## Work instruction
A single number is needed: how many lines of the data hold the word "buffer".

## Dataset
====
Lemma bs_loop_spec fuel b0 e0 b e :
  (b0 <= b <= e)%nat -> (e <= e0 <= length a)%nat -> (e - b < fuel)%nat ->
  partitioned b0 e0 ->
  (forall i x, (b0 <= i < b)%nat -> a !! i = Some x -> cmp x elem < 0) ->
  (forall i x, (e <= i < e0)%nat -> a !! i = Some x -> 0 < cmp x elem) ->
  exists found idx, bs_loop cmp fuel a elem b e = Some (found, idx) /\
    search_result b0 e0 found idx.
Proof.
  revert b e. induction fuel as [|fuel IH]; intros b e Hb He Hf Hp Hlo Hhi; [lia|].
  cbn [bs_loop]. destruct (Nat.ltb_spec b e) as [Hlt|Hge].
  2:{ exists false, e. split; [done|]. replace e with b in * by lia.
      split_and!; [lia|lia|done|done]. }
  set (mid := ((b + e) / 2)%nat).
  assert (b <= mid < e)%nat as Hmid
    by (unfold mid; pose proof (Nat.div_mod_eq (b + e) 2);
        pose proof (Nat.mod_upper_bound (b + e) 2); lia).
  destruct (lookup_lt_is_Some_2 a mid) as [x Hx]; [lia|]. rewrite Hx.
  destruct (Z.eqb_spec (cmp x elem) 0) as [Heq|Hne].
  { exists true, mid. split; [done|]. split; [lia|]. by exists x. }
  destruct (Z.ltb_spec (cmp x elem) 0).
  - apply IH; [lia|lia|lia|done| |done].
    intros i y Hi Hy. destruct (decide (i = mid)) as [->|]; [by simplify_eq|].
    destruct (decide (i < b)%nat); [by apply (Hlo i); [lia|]|].
    apply (Hp i mid y x); [lia|lia|lia|done|done|lia].
  - apply IH; [lia|lia|lia|done|done|].
    intros i y Hi Hy. destruct (decide (i = mid)) as [->|]; [simplify_eq; lia|].
    destruct (decide (e <= i)%nat); [by apply (Hhi i); [lia|]|].
    apply (Hp mid i x y); [lia|lia|lia|done|done|lia].
Qed.

Lemma binary_search_spec b e :
  (b <= e <= length a)%nat -> partitioned b e ->
  exists found idx, DX_ARRAY_BINARY_SEARCH cmp a b e elem = Some (found, idx) /\
    search_result b e found idx.
Proof.
  intros He Hp. apply bs_loop_spec; [lia|lia|lia|done| |]; intros; lia.
Qed.

(** A binary search never reads outside [b, e) and always stops, whatever the data. *)
Lemma bs_loop_total fuel b e :
  (e <= length a)%nat -> (e - b < fuel)%nat -> (b <= e)%nat ->
  exists found idx, bs_loop cmp fuel a elem b e = Some (found, idx) /\
    (b <= idx)%nat /\ (if found then idx < e else idx <= e)%nat.
Proof.
  revert b e. induction fuel as [|fuel IH]; intros b e He Hf Hbe; [lia|].
  cbn [bs_loop]. destruct (Nat.ltb_spec b e) as [Hlt|Hge]; [|exists false, e; split; [done|lia]].
  set (mid := ((b + e) / 2)%nat).
  assert (b <= mid < e)%nat as Hmid
    by (unfold mid; pose proof (Nat.div_mod_eq (b + e) 2);
        pose proof (Nat.mod_upper_bound (b + e) 2); lia).
  destruct (lookup_lt_is_Some_2 a mid) as [x Hx]; [lia|]. rewrite Hx.
  destruct (cmp x elem =? 0); [exists true, mid; split; [done|lia]|].
  destruct (cmp x elem <? 0).
  - destruct (IH (mid + 1)%nat e) as (f & i & ? & ? & ?); [lia..|].
    exists f, i. split; [done|]. destruct f; lia.
  - destruct (IH b mid) as (f & i & ? & ? & ?); [lia..|].
    exists f, i. split; [done|]. destruct f; lia.
Qed.

Lemma ls_loop_spec n b :
  (b + n <= length a)%nat ->
  exists found idx, ls_loop cmp n a elem b = Some (found, idx) /\
    (if found then (b <= idx < b + n)%nat /\ (exists x, a !! idx = Some x /\ cmp x elem = 0)
     else idx = (b + n)%nat) /\
    (forall i x, (b <= i < idx)%nat -> a !! i = Some x -> cmp x elem <> 0).
Proof.
  revert b. induction n as [|n IH]; intros b Hb; cbn [ls_loop].
  { exists false, b. split_and!; [done|lia|intros; lia]. }
  destruct (lookup_lt_is_Some_2 a b) as [x Hx]; [lia|]. rewrite Hx.
  destruct (Z.eqb_spec (cmp x elem) 0) as [Heq|Hne].
  { exists true, b. split; [done|]. split; [split; [lia|by exists x]|intros; lia]. }
  destruct (IH (S b)) as (f & i & -> & Hf & Hlo); [lia|].
  exists f, i. split_and!; [done| |].
  - destruct f; [|lia]. destruct Hf as [? Hx']. split; [lia|done].
  - intros j y Hj Hy. destruct (decide (j = b)) as [->|]; [by simplify_eq|].
    apply (Hlo j); [lia|done].
Qed.
End search_spec.

(** Only the comparisons within the range matter. *)
Lemma bs_loop_ext {A} (cmp cmp' : A -> A -> Z) fuel a elem b e :
  (forall i x, (b <= i < e)%nat -> a !! i = Some x -> cmp x elem = cmp' x elem) ->
  bs_loop cmp fuel a elem b e = bs_loop cmp' fuel a elem b e.
Proof.
  revert b e. induction fuel as [|fuel IH]; intros b e H; [done|]. cbn [bs_loop].
  destruct (Nat.ltb_spec b e) as [Hlt|]; [|done].
  set (mid := ((b + e) / 2)%nat).
  assert (b <= mid < e)%nat as Hmid
    by (unfold mid; pose proof (Nat.div_mod_eq (b + e) 2);
        pose proof (Nat.mod_upper_bound (b + e) 2); lia).
  destruct (a !! mid) as [x|] eqn:Hx; [|done]. rewrite (H mid x) by done.
  rewrite (IH (mid + 1)%nat e), (IH b mid); [done| |]; intros i y Hi; apply H; lia.
Qed.

Lemma binary_search_ext {A} (cmp cmp' : A -> A -> Z) (a : list A) elem b e :
  (forall i x, (b <= i < e)%nat -> a !! i = Some x -> cmp x elem = cmp' x elem) ->
  DX_ARRAY_BINARY_SEARCH cmp a b e elem = DX_ARRAY_BINARY_SEARCH cmp' a b e elem.
Proof. apply bs_loop_ext. Qed.

(** Keys in strict order are distinct, and a map made of a list with distinct
    keys splits at each of them. *)
Lemma sorted_nodup {A} (cmp : A -> A -> Z) `{!Comparator cmp} l : sorted_by cmp l -> NoDup l.
Proof.
  induction 1 as [|k l Hs IH Hall]; constructor; [|done].
  intros Hin. rewrite Forall_forall in Hall. specialize (Hall k Hin).
  unfold cmp_lt in Hall. rewrite cmp_refl in Hall. lia.
Qed.

Lemma list_to_map_middle {K V} `{Countable K} (l1 l2 : list (K * V)) k e :
  NoDup ((l1 ++ (k, e) :: l2).*1) ->
  list_to_map (l1 ++ (k, e) :: l2) = <[k := e]> (list_to_map (l1 ++ l2) : gmap K V) /\
  (list_to_map (l1 ++ l2) : gmap K V) !! k = None.
Proof.
  intros Hnd. split.
  - rewrite (list_to_map_proper _ ((k, e) :: l1 ++ l2)); [done|done|by rewrite Permutation_middle].
  - apply not_elem_of_list_to_map_1. rewrite fmap_app, fmap_cons in Hnd. rewrite fmap_app. simpl in Hnd.
    apply NoDup_app in Hnd as (_ & Hd & Hnd). apply NoDup_cons in Hnd as [Hk _].
    rewrite elem_of_app. intros [Hin|Hin]; [|done]. apply (Hd k Hin). by left.
Qed.

Section sorted_search.
Context {A : Type} (cmp : A -> A -> Z) `{!Comparator cmp}.

Lemma sorted_partitioned (l : list A) elem b e : sorted_by cmp l -> partitioned cmp l elem b e.
Proof.
  intros Hs i j x y Hb Hij He Hx Hy.
  pose proof (sorted_by_lookup cmp l i j x y Hs Hij Hx Hy) as Hxy. split; intros.
  - destruct (decide (cmp y elem = 0)); [by eapply cmp_lt_eq|].
    eapply cmp_trans; [done|lia].
  - apply cmp_gt; [done|]. destruct (decide (cmp x elem = 0)).
    + apply (cmp_eq_lt cmp elem x); [by apply cmp_zero_sym|done].
    + eapply cmp_trans; [|done]. apply cmp_gt; [done|lia].
Qed.

(** Searching a whole sorted array: the outcome splits it around the key. *)
Lemma sorted_search (l : list A) (buf : list A) elem :
  sorted_by cmp l -> take (length l) buf = l ->
  exists found idx,
    DX_ARRAY_BINARY_SEARCH cmp buf 0 (length l) elem = Some (found, idx) /\
    (idx <= length l)%nat /\
    if found
    then exists l1 x l2, l = l1 ++ x :: l2 /\ length l1 = idx /\ cmp x elem = 0
    else (forall y, y ∈ take idx l -> cmp y elem < 0) /\
         (forall y, y ∈ drop idx l -> cmp elem y < 0).
Proof.
  intros Hs Hbuf.
  assert (length l <= length buf)%nat.
  { rewrite <- Hbuf at 1. rewrite length_take. lia. }
  assert (forall i, (i < length l)%nat -> buf !! i = l !! i) as Hlk.
  { intros i Hi. rewrite <- Hbuf at 1. by rewrite lookup_take_lt. }
  destruct (binary_search_spec cmp buf elem 0 (length l)) as (f & i & -> & Hr); [lia| |].
  { intros i j x y Hi Hij Hj Hx Hy. rewrite Hlk in Hx, Hy by lia.
    by eapply (sorted_partitioned l elem 0 (length l)). }
  exists f, i. split; [done|]. destruct f.
  - destruct Hr as (Hi & x & Hx & Heq). split; [lia|].
    rewrite Hlk in Hx by lia.
    exists (take i l), x, (drop (S i) l).
    split_and!; [by rewrite take_drop_middle|rewrite length_take; lia|done].
  - destruct Hr as (Hi & Hlo & Hhi). split_and!; [lia| |].
    + intros y (j & Hj)%list_elem_of_lookup.
      apply lookup_take_Some in Hj as [Hj ?]. apply (Hlo j); [lia|]. by rewrite Hlk by lia.
    + intros y (j & Hj)%list_elem_of_lookup. rewrite lookup_drop in Hj.
      pose proof (lookup_lt_Some _ _ _ Hj).
      apply cmp_gt; [done|]. apply (Hhi (i + j)%nat); [lia|]. by rewrite Hlk by lia.
Qed.
End sorted_search.

(** ** Insertion and deletion *)

Lemma halfer_spec n c :
  let '(realloc, cap) := dx_capacity_manager_halfer n c in
  (n <= c + 1)%nat -> (n <= cap)%nat /\ (realloc = false -> cap = c).
Proof.
  unfold dx_capacity_manager_halfer.
  pose proof (Nat.div_mod_eq (c * 3) 2). pose proof (Nat.mod_upper_bound (c * 3) 2).
  repeat destruct_match; bool_to_prop; simplify_eq; lia.
Qed.

Lemma length_contents {A} (a : dx_array A) : array_wf a -> length (contents a) = arr_size a.
Proof. intros [? ?]. unfold contents. rewrite length_take. lia. Qed.

Lemma array_wf_empty {A} : array_wf (@DX_EMPTY_ARRAY A).
Proof. by split. Qed.

#[export] Hint Resolve array_wf_empty : dx.

(** Elements in use are read from the buffer. *)
Lemma contents_lookup {A} (a : dx_array A) i :
  (i < arr_size a)%nat -> contents a !! i = arr_elements a !! i.
Proof. intros H. unfold contents. by rewrite lookup_take_lt. Qed.

(** A binary search of the elements in use: where the element is, or where it
    has to be inserted. *)
Lemma array_search_spec {A} (cmp : A -> A -> Z) `{!Comparator cmp} (a : dx_array A) p :
  array_wf a -> sorted_by cmp (contents a) ->
  exists found l1 l2,
    DX_ARRAY_BINARY_SEARCH cmp (arr_elements a) 0 (arr_size a) p = Some (found, length l1) /\
    contents a = l1 ++ l2 /\
    (if found then exists q l3, l2 = q :: l3 /\ cmp q p = 0 else sorted_by cmp (l1 ++ p :: l2)).
Proof.
  intros Hwf Hs.
  destruct (sorted_search cmp (contents a) (arr_elements a) p Hs) as (found & idx & H1 & H2 & H3).
  { by rewrite length_contents. }
  rewrite length_contents in H1, H2 by done. destruct found.
  - destruct H3 as (l1 & q & l2 & E & <- & Hq). exists true, l1, (q :: l2). split_and!; [done|done|].
    by exists q, l2.
  - destruct H3 as [Hl Hr]. exists false, (take idx (contents a)), (drop idx (contents a)).
    assert (length (take idx (contents a)) = idx) as -> by (rewrite length_take, length_contents by done; lia).
    split_and!; [done|by rewrite take_drop|]. apply sorted_by_insert_middle; [|done|done].
    by rewrite take_drop.
Qed.

(** Replacing an element in use in place. *)
Lemma array_set_spec {A} (a : dx_array A) l1 x l2 y :
  array_wf a -> contents a = l1 ++ x :: l2 ->
  arr_elements a !! length l1 = Some x /\
  exists l, write_at (arr_elements a) (length l1) y = Some l /\
    array_wf (DxArray l (arr_size a) (arr_capacity a)) /\
    contents (DxArray l (arr_size a) (arr_capacity a)) = l1 ++ y :: l2.
Proof.
  intros Hwf E. pose proof (length_contents a Hwf) as Hlen. destruct Hwf as [Hsz Hl].
  rewrite E, length_app in Hlen. simpl in Hlen. split.
  - rewrite <- contents_lookup by lia. by rewrite E, list_lookup_middle.
  - rewrite write_at_in by lia. eexists. split; [done|]. split.
    + split; simpl; [done|]. by rewrite length_insert.
    + unfold contents in *. cbn [arr_size arr_elements]. rewrite take_insert_lt by lia.
      by rewrite E, insert_app_r_eq.
Qed.

Section update_spec.
Context {A : Type} (zero : A) (alloc : nat -> bool).

(** The buffer an operation writes to agrees with the old one below [p]. *)
Lemma realloc_prefix (a : dx_array A) (realloc : bool) cap p :
  array_wf a -> (p <= arr_size a)%nat -> (p <= cap)%nat ->
  (realloc = false -> cap = arr_capacity a) ->
  exists buf,
    (if realloc then blit (arr_elements a) 0 (replicate cap zero) 0 p
     else Some (arr_elements a)) = Some buf /\
    length buf = cap /\ take p buf = take p (arr_elements a).
Proof.
  intros [Hsz Hlen] Hp Hcap Hr. destruct realloc.
  - rewrite blit_in by (rewrite ?length_replicate; lia).
    eexists; split; [done|]. rewrite drop_0; simpl. split.
    + rewrite length_app, !length_take, ?length_drop, ?length_replicate. lia.
    + rewrite take_app_length'; [done|]. rewrite length_take. lia.
  - exists (arr_elements a). rewrite Hr by done. done.
Qed.

Lemma array_insert_spec (a : dx_array A) x p :
  array_wf a -> (p <= arr_size a)%nat -> (forall n, alloc n = true) ->
  exists a', DX_ARRAY_INSERT zero alloc a x p = Some (a', false) /\
    array_wf a' /\ contents a' = take p (contents a) ++ x :: drop p (contents a).
Proof.
  intros Hwf Hp Halloc. pose proof Hwf as [Hsz Hlen]. unfold DX_ARRAY_INSERT.
  pose proof (halfer_spec (arr_size a + 1) (arr_capacity a)) as Hh.
  destruct (dx_capacity_manager_halfer _ _) as [realloc cap].
  destruct Hh as [Hcap Hr]; [lia|]. rewrite Halloc, andb_false_r.
  destruct (realloc_prefix a realloc cap p) as (buf & -> & Hbl & Hbt); [done..|lia|lia|done|].
  cbn [mbind option_bind]. rewrite sub_size_le by done. cbn [mbind option_bind].
  rewrite blit_in by lia. cbn [mbind option_bind].
  assert (exists y, take (p + 1) buf = take p buf ++ [y]) as [y Hy].
  { destruct (lookup_lt_is_Some_2 buf p) as [y Hy]; [lia|]. exists y.
    rewrite Nat.add_1_r. by apply take_S_r. }
  rewrite Hy, Hbt, <- (app_assoc _ [y]); simpl.
  rewrite write_at_app by (rewrite length_take; lia). cbn [mbind option_bind].
  eexists; split; [done|]. unfold contents; cbn [arr_elements arr_size arr_capacity].
  split.
  - split; cbn [arr_elements arr_size arr_capacity]; [lia|].
    rewrite length_app, length_take; cbn [length].
    rewrite length_app, length_take, !length_drop. lia.
  - rewrite take_take, (Nat.min_l p) by done.
    rewrite take_app, length_take, (Nat.min_l p) by lia.
    rewrite take_take, (Nat.min_r _ p) by lia. f_equal.
    replace (S (arr_size a) - p)%nat with (S (arr_size a - p)) by lia. cbn [take].
    f_equal. rewrite take_app_length' by (rewrite length_take, length_drop; lia).
    by rewrite take_drop_commute, Nat.add_comm, Nat.sub_add by done.
Qed.
Lemma lor_pieces a x y :
  0 <= x < 64 -> 0 <= y < 64 ->
  Z.lor (Z.lor (Z.shiftl a 12) (x * 64)) y = a * 4096 + x * 64 + y.
Proof.
  intros Hx Hy. rewrite shl_mul, (lor_add a (x * 64) 12) by (simpl Z.pow; lia).
  replace (a * 2 ^ 12 + x * 64) with ((a * 2 ^ 6 + x) * 2 ^ 6) by (simpl Z.pow; lia).
  rewrite lor_add by (simpl Z.pow; lia). simpl Z.pow. lia.
Qed.

Lemma reads_utf2 x y :
  0 <= x < 32 -> 0 <= y < 64 -> reads (dx_read_utf2 (i8 (0xC0 + x))) [i8 (0x80 + y)] (x * 64 + y).
Proof.
  intros Hx Hy. unfold dx_read_utf2.
  destruct (utf_class2 x Hx) as (_ & _ & H1). destruct (utf_tail y Hy) as [H2 H3].
  eapply (reads_bind _ _ [_] []); [apply reads_byte|]. rewrite H1, H2, H3. cbn [negb].
  eapply reads_value; [apply reads_ret|]. by rewrite lor_shl by (simpl Z.pow; lia).
Qed.

Lemma reads_utf3 x y z :
  0 <= x < 16 -> 0 <= y < 64 -> 0 <= z < 64 ->
  reads (dx_read_utf3 (i8 (0xE0 + x))) (wire [0x80 + y; 0x80 + z]) (x * 4096 + y * 64 + z).
Proof.
  intros Hx Hy Hz. unfold dx_read_utf3.
  destruct (utf_class3 x Hx) as (_ & _ & _ & H1). destruct (utf_tails y z Hy Hz) as (H2 & H3 & H4).
  eapply (reads_bind _ _ (wire [_; _]) []); [by apply reads_tails|]. rewrite H1, H2, H3, H4. cbn [negb].
  eapply reads_value; [apply reads_ret|]. by apply lor_pieces.
Qed.

Lemma reads_utf4 x w y z :
  0 <= x < 8 -> 0 <= w < 64 -> 0 <= y < 64 -> 0 <= z < 64 ->
  x * 262144 + w * 4096 + y * 64 + z <= 0x10FFFF ->
  reads (dx_read_utf4 (i8 (0xF0 + x))) (wire [0x80 + w; 0x80 + y; 0x80 + z])
    (x * 262144 + w * 4096 + y * 64 + z).
Proof.
  intros Hx Hw Hy Hz Hmax. unfold dx_read_utf4.
  destruct (utf_class4 x Hx) as (_ & _ & _ & _ & H1). destruct (utf_tail w Hw) as [H5 H6].
  destruct (utf_tails y z Hy Hz) as (H2 & H3 & H4).
  eapply (reads_bind _ _ [_] (wire [0x80 + y; 0x80 + z])); [apply reads_byte|].
  eapply (reads_bind _ _ (wire [_; _]) []); [by apply reads_tails|].
  rewrite H1, H2, H3, H4, H5, H6. cbn [negb orb].
  assert (Z.lor (Z.shiftl x 18) (Z.shiftl w 12) = Z.shiftl (x * 64 + w) 12) as ->.
  { rewrite !shl_mul, lor_add by (simpl Z.pow; lia). simpl Z.pow. lia. }
  rewrite lor_pieces by done.
  replace ((x * 64 + w) * 4096 + y * 64 + z) with (x * 262144 + w * 4096 + y * 64 + z) by lia.
  decide_cmps. apply reads_ret.
Qed.

Lemma reads_utf_char c : 0 <= c <= 0x10FFFF -> reads dx_read_utf_char (wire (utf8_bytes c)) c.
Proof.
  intros Hc. unfold utf8_bytes, dx_read_utf_char.
  destruct (Z.leb_spec c 0x7F); [|destruct (Z.leb_spec c 0x7FF); [|destruct (Z.leb_spec c 0xFFFF)]];
    rewrite wire_cons.
  - rewrite i8_id by (unfold is_i8; lia). eapply (reads_bind _ _ [_] []).
    { rewrite <- (i8_id c) at 1 by (unfold is_i8; lia). apply reads_byte. }
    rewrite i8_id by (unfold is_i8; lia). decide_cmps. apply reads_ret.
  - destruct (utf_class2 (c / 64) ltac:(zlia)) as (E1 & E2 & _).
    eapply (reads_bind _ _ [_] (wire [_])); [apply reads_byte|]. rewrite E1, E2.
    eapply reads_value; [apply reads_utf2; zlia|zlia].
  - destruct (utf_class3 (c / 4096) ltac:(zlia)) as (E1 & E2 & E3 & _).
    eapply (reads_bind _ _ [_] (wire [_; _])); [apply reads_byte|]. rewrite E1, E2, E3.
    eapply reads_value; [apply reads_utf3; zlia|zlia].
  - destruct (utf_class4 (c / 262144) ltac:(zlia)) as (E1 & E2 & E3 & E4 & _).
    eapply (reads_bind _ _ [_] (wire [_; _; _])); [apply reads_byte|]. rewrite E1, E2, E3, E4.
    eapply reads_value; [apply reads_utf4; zlia|zlia].
Qed.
====
## Answer for this exercise
2